Center for Biological Diversity

For Immediate Release, January 6, 2021

Contact:

Chris Bugbee, (305) 498-9115, cbugbee@biologicaldiversity.org

Report: Cattle Destroying Threatened Frog Habitat in Four Arizona Forests

Reintroduction Efforts Fail to Fix Trampled, Feces-filled Critical Habitat

TUCSON, Ariz.— Cattle have caused immense damage to critical habitat designated to help threatened Chiricahua leopard frogs recover throughout four national forests in Arizona, based on field surveys by the Center for Biological Diversity that show few sites still support frogs.

“These amazing amphibians are indicator species that tell us when something’s wrong with our environment, and our field surveys show that something is definitely wrong,” said Chris Bugbee, a wildlife biologist and Southwest conservation advocate at the Center, who conducted the surveys. “Cows are trampling and defecating all over the last places these frogs depend on for survival. If ponds continue to be destroyed, these frogs will have nowhere else to go. The federal agencies responsible for ensuring these amphibians don’t go extinct must ban cattle completely from the frogs’ critical habitat. Otherwise the Chiricahua leopard frog is doomed.”

The Center recently visited 20 grazing allotments throughout Arizona designated as critical habitat for the frogs, as well as critical habitat on state land and wilderness areas. Chiricahua leopard frogs were found in under 10% of the ponds surveyed, and nearly all these water sources were trampled and contaminated with cow feces.

The field surveys show that federal agencies have systematically mismanaged federally required protection and restoration efforts, allowing widespread and severe habitat damage from cattle grazing, including water pollution and the potential spread of a fungus responsible for amphibian die-offs worldwide. Under the Endangered Species Act, the U.S. Forest Service and Fish and Wildlife Service must ensure that any actions they authorize don’t jeopardize a listed species or harm its habitat

Once found in more than 400 aquatic sites in the Southwest, the frog is now found at fewer than 80. In Arizona the Chiricahua has declined more than any other leopard frog and can no longer be found in its namesake locality, the Chiricahua Mountains.

From August through early November, the Center visited 62 designated critical habitat ponds and walked dozens of miles of critical habitat streams in 20 grazing allotments across the Apache-Sitgreaves, Coconino, Coronado and Tonto national forests.

Only five of the ponds surveyed were free of cattle, untrammeled and supporting Chiricahua leopard frogs. One of those sites was a gated quarry with no access for cattle. Three other ponds were severely trampled by cattle and polluted with cattle feces, but there were hundreds of frogs, indicating that the frogs were likely recently released from a captive-breeding program.
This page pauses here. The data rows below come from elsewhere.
(* ===== verification/Forwarder.v ===== *)
(** * How much of a track a subscriber gets

    Model of the allocations of pkg/sfu/forwarder.go of the media server: which
    layers of a video are the target for one subscriber, given the bit rates of
    the layers and the bandwidth there is. The packet path of the same file is in
    Translation. Bit rates are bits per second, far below the 64 bits they are
    counted in; [None] is a panic (an index outside the table of bit rates). The
    distance to the layers wanted is kept as a fraction; dividing it as a
    [float64] keeps its order, the denominators being at most four. *)

From Stdlib Require Import SpecFloat.
From S2P Require Import Prelude RangeMap Vp8 RtpMunger Vp8Munger Sps Layers.
#[local] Open Scope Z_scope.

Module Forwarder.

Definition TransitionCostSpatial : Z := 10.

Inductive VideoPauseReason := PauseNone | PauseMuted | PausePubMuted | PauseFeedDry | PauseBandwidth.
#[export] Instance pause_eq_dec : EqDecision VideoPauseReason.
Proof. solve_decision. Defined.

(** By spatial layer, then by temporal layer. *)
Notation Bitrates := (list (list Z)).
Definition no_bitrates : Bitrates := replicate 3 (replicate 4 0).
Definition rate (brs : Bitrates) (l : VideoLayer) : option Z :=
  if (ly_Spatial l <? 0) || (ly_Temporal l <? 0) then None
  else row ← brs !! Z.to_nat (ly_Spatial l); row !! Z.to_nat (ly_Temporal l).

Record VideoAllocation := mkAllocation {
  PauseReason : VideoPauseReason; va_IsDeficient : bool; va_BandwidthRequested : Z; BandwidthDelta : Z; BandwidthNeeded : Z;
  va_Bitrates : Bitrates; TargetLayer : VideoLayer; RequestLayerSpatial : Z; va_MaxLayer : VideoLayer; va_Distance : Z * Z }.
Definition VideoAllocationDefault : VideoAllocation :=
  mkAllocation PauseFeedDry false 0 0 0 no_bitrates InvalidLayer InvalidLayerSpatial InvalidLayer (0, 1).

Record VideoAllocationProvisional := mkProvisional {
  vp_muted : bool; vp_pubMuted : bool; vp_maxSeenLayer : VideoLayer; vp_availableLayers : list Z; vp_bitrates : Bitrates;
  vp_maxLayer : VideoLayer; vp_currentLayer : VideoLayer; vp_allocatedLayer : VideoLayer }.
Definition set_allocated (l : VideoLayer) (p : VideoAllocationProvisional) : VideoAllocationProvisional :=
  mkProvisional (vp_muted p) (vp_pubMuted p) (vp_maxSeenLayer p) (vp_availableLayers p) (vp_bitrates p) (vp_maxLayer p) (vp_currentLayer p) l.

Record VideoTransition := mkTransition { tr_From : VideoLayer; tr_To : VideoLayer; tr_BandwidthDelta : Z }.

(** ** Going through the layers *)

Definition up (a b : Z) : list Z := map (fun i => a + Z.of_nat i) (seq 0 (Z.to_nat (b + 1 - a))).
Definition down (b : Z) : list Z := rev (up 0 b).
Definition layers (ss ts : list Z) : list VideoLayer := flat_map (fun s => map (mkLayer s) ts) ss.
#[global] Arguments layers : simpl never.
#[global] Arguments up : simpl never.
#[global] Arguments down : simpl never.

(** The first layer with a bit rate that will do. *)
Fixpoint first_such (ok : Z -> bool) (brs : Bitrates) (ls : list VideoLayer) : option (option (VideoLayer * Z)) :=
  match ls with
  | [] => Some None
  | l :: ls => r ← rate brs l; if ok r then Some (Some (l, r)) else first_such ok brs ls
  end.
Definition first_rate : Bitrates -> list VideoLayer -> option (option (VideoLayer * Z)) := first_such (fun r => negb (r =? 0)).

Definition getOptimalBandwidthNeeded (muted pubMuted : bool) (maxPublishedLayer : Z) (brs : Bitrates) (maxLayer : VideoLayer) : option Z :=
  if muted || pubMuted || (maxPublishedLayer =? InvalidLayerSpatial) then Some 0 else
  r ← first_rate brs (layers (down (ly_Spatial maxLayer)) (down (ly_Temporal maxLayer)));
  Some (match r with Some (_, r) => r | None => 0 end).

Definition getBandwidthNeeded (brs : Bitrates) (layer : VideoLayer) (fallback : Z) : option Z :=
  if negb (IsValid layer) then Some fallback else
  r ← rate brs layer; Some (if 0 <? r then r else fallback).

(** The highest layer with a bit rate, or that is said to be there: then with all temporal layers. *)
Definition max_available (brs : Bitrates) (availableLayers : list Z) (maxSeen : VideoLayer) : option (Z * Z) :=
  r ← first_rate brs (layers (down 2) (down 3));
  Some (foldl (fun '(s, t) l => if s <? l then (l, ly_Temporal maxSeen) else (s, t))
    (match r with Some (l, _) => ly_Spatial l | None => InvalidLayerSpatial end, InvalidLayerTemporal) availableLayers).

Definition adjusted_max (brs : Bitrates) (availableLayers : list Z) (maxSeen maxLayer : VideoLayer) : option VideoLayer :=
  '(availS, availT) ← max_available brs availableLayers maxSeen;
  let s := Z.min (ly_Spatial maxSeen) (Z.min availS (ly_Spatial maxLayer)) in
  availT ← (if s =? InvalidLayerSpatial then Some availT else
            r ← first_rate brs (layers [s] (down 3)); Some (match r with Some (l, _) => ly_Temporal l | None => availT end));
  let t := Z.min (ly_Temporal maxSeen) (Z.min availT (ly_Temporal maxLayer)) in
  Some (if IsValid (mkLayer s t) then mkLayer s t else mkLayer 0 0).

Definition getDistanceToDesired (muted pubMuted : bool) (maxSeen : VideoLayer) (availableLayers : list Z) (brs : Bitrates)
    (target maxLayer : VideoLayer) : option (Z * Z) :=
  if muted || pubMuted || negb (IsValid maxSeen) || negb (IsValid maxLayer) then Some (0, 1) else
  m ← adjusted_max brs availableLayers maxSeen maxLayer;
  let n := ly_Temporal maxSeen + 1 in
  let t := if IsValid target then target else mkLayer 0 0 in
  let distance := (ly_Spatial m - ly_Spatial t) * n + (ly_Temporal m - ly_Temporal t) in
  Some (if IsValid target then distance else distance + n, n).

(** ** The forwarder *)

Inductive Kind := KindAudio | KindVideo.
Inductive Mode := MODE_UNUSED | ONE_SPATIAL_LAYER_PER_STREAM | MULTIPLE_SPATIAL_LAYERS_PER_STREAM | ONE_SPATIAL_LAYER_PER_STREAM_INCOMPLETE_RTCP_SR.

Record Settings := mkSettings {
  st_mime : option codec; st_clockRate : Z; st_kind : Kind; st_skipReferenceTS : bool; st_disableOpportunistic : bool;
  st_mode : Mode; st_isDDAvailable : bool }.

(** The times of a sender report: NTP (zero for none), RTP in 32 bits and extended. *)
Record SenderReport := mkReport { sr_Ntp : Z; sr_Rtp : Z; sr_RtpExt : Z }.
Record refInfo := mkRefInfo { ri_senderReport : option SenderReport; ri_tsOffset : Z; ri_isTSOffsetValid : bool }.
Definition no_ref : refInfo := mkRefInfo None 0 false.

(** Where the stream comes from. [sf_preStartTime] is zero for none. *)
Record SourceState := mkSourceState {
  sf_started : bool; sf_preStartTime : Z; sf_extFirstTS : Z; sf_lastSSRC : Z; sf_lastReferencePayloadType : Z;
  sf_lastSwitchExtIncomingTS : Z; sf_referenceLayerSpatial : Z; sf_dummyStartTSOffset : Z; sf_refInfos : list refInfo;
  sf_resumeBehindThreshold : spec_float }.

Section forwarder.
(** [C] is the state of the codec munger. *)
Context {D C : Type} `{!DependencySelector D}.

Record Forwarder := mkForwarder {
  fw_settings : Settings; fw_muted : bool; fw_pubMuted : bool; fw_source : SourceState; fw_provisional : option VideoAllocationProvisional;
  fw_last : VideoAllocation; fw_munger : RTPMunger; fw_vls : VideoLayerSelector D; fw_codec : C }.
“Chiricahua leopard frogs face so many threats, but the one we can directly control is cattle grazing,” Bugbee said. “Many of these ponds are absolute cesspools and if they continue to be destroyed these frogs will have nowhere else to go. It defies ethics, science and the law for the Forest Service and the Fish and Wildlife Service to authorize cattle grazing in protected critical habitat knowing that it harms these frogs. Now they need to step up and stop it.”

Background

After two Center lawsuits, the Fish and Wildlife Service listed the Chiricahua leopard frog as threatened in 2002. In 2011 the agency designated more than 10,000 acres in Arizona and New Mexico as the frogs’ critical habitat. Their optimal home is a stream or a tinaja-studded canyon near ponds, but most remaining Chiricahua leopard frogs occupy artificial ponds, also known as stock tanks, built by cattle ranchers to hold runoff water for livestock.

A robust captive-breeding program has put thousands of frogs and tadpoles back into critical habitat since 1995, and without these efforts the Chiricahua leopard frogs might well already have disappeared across much of what’s left of their range. The Fish and Wildlife Service hasn’t conducted a review of range-wide Chiricahua leopard frog population trends since 2009 and hasn’t published its required five-year report since 2011.

“No amount of captive breeding will be able to save Chiricahua leopard frogs unless federal agencies stop turning a blind eye to the rampant critical habitat destruction grazing is inflicting on the frogs’ only home,” Bugbee said. “These fragile frogs are being decimated by cattle grazing, invasive predators, fungal disease and climate change. They’ll keep inching closer to extinction unless we get cows out of their habitat now.”

The Center for Biological Diversity is a national, nonprofit conservation organization with more than 1.7 million members and online activists dedicated to the protection of endangered species and wild places.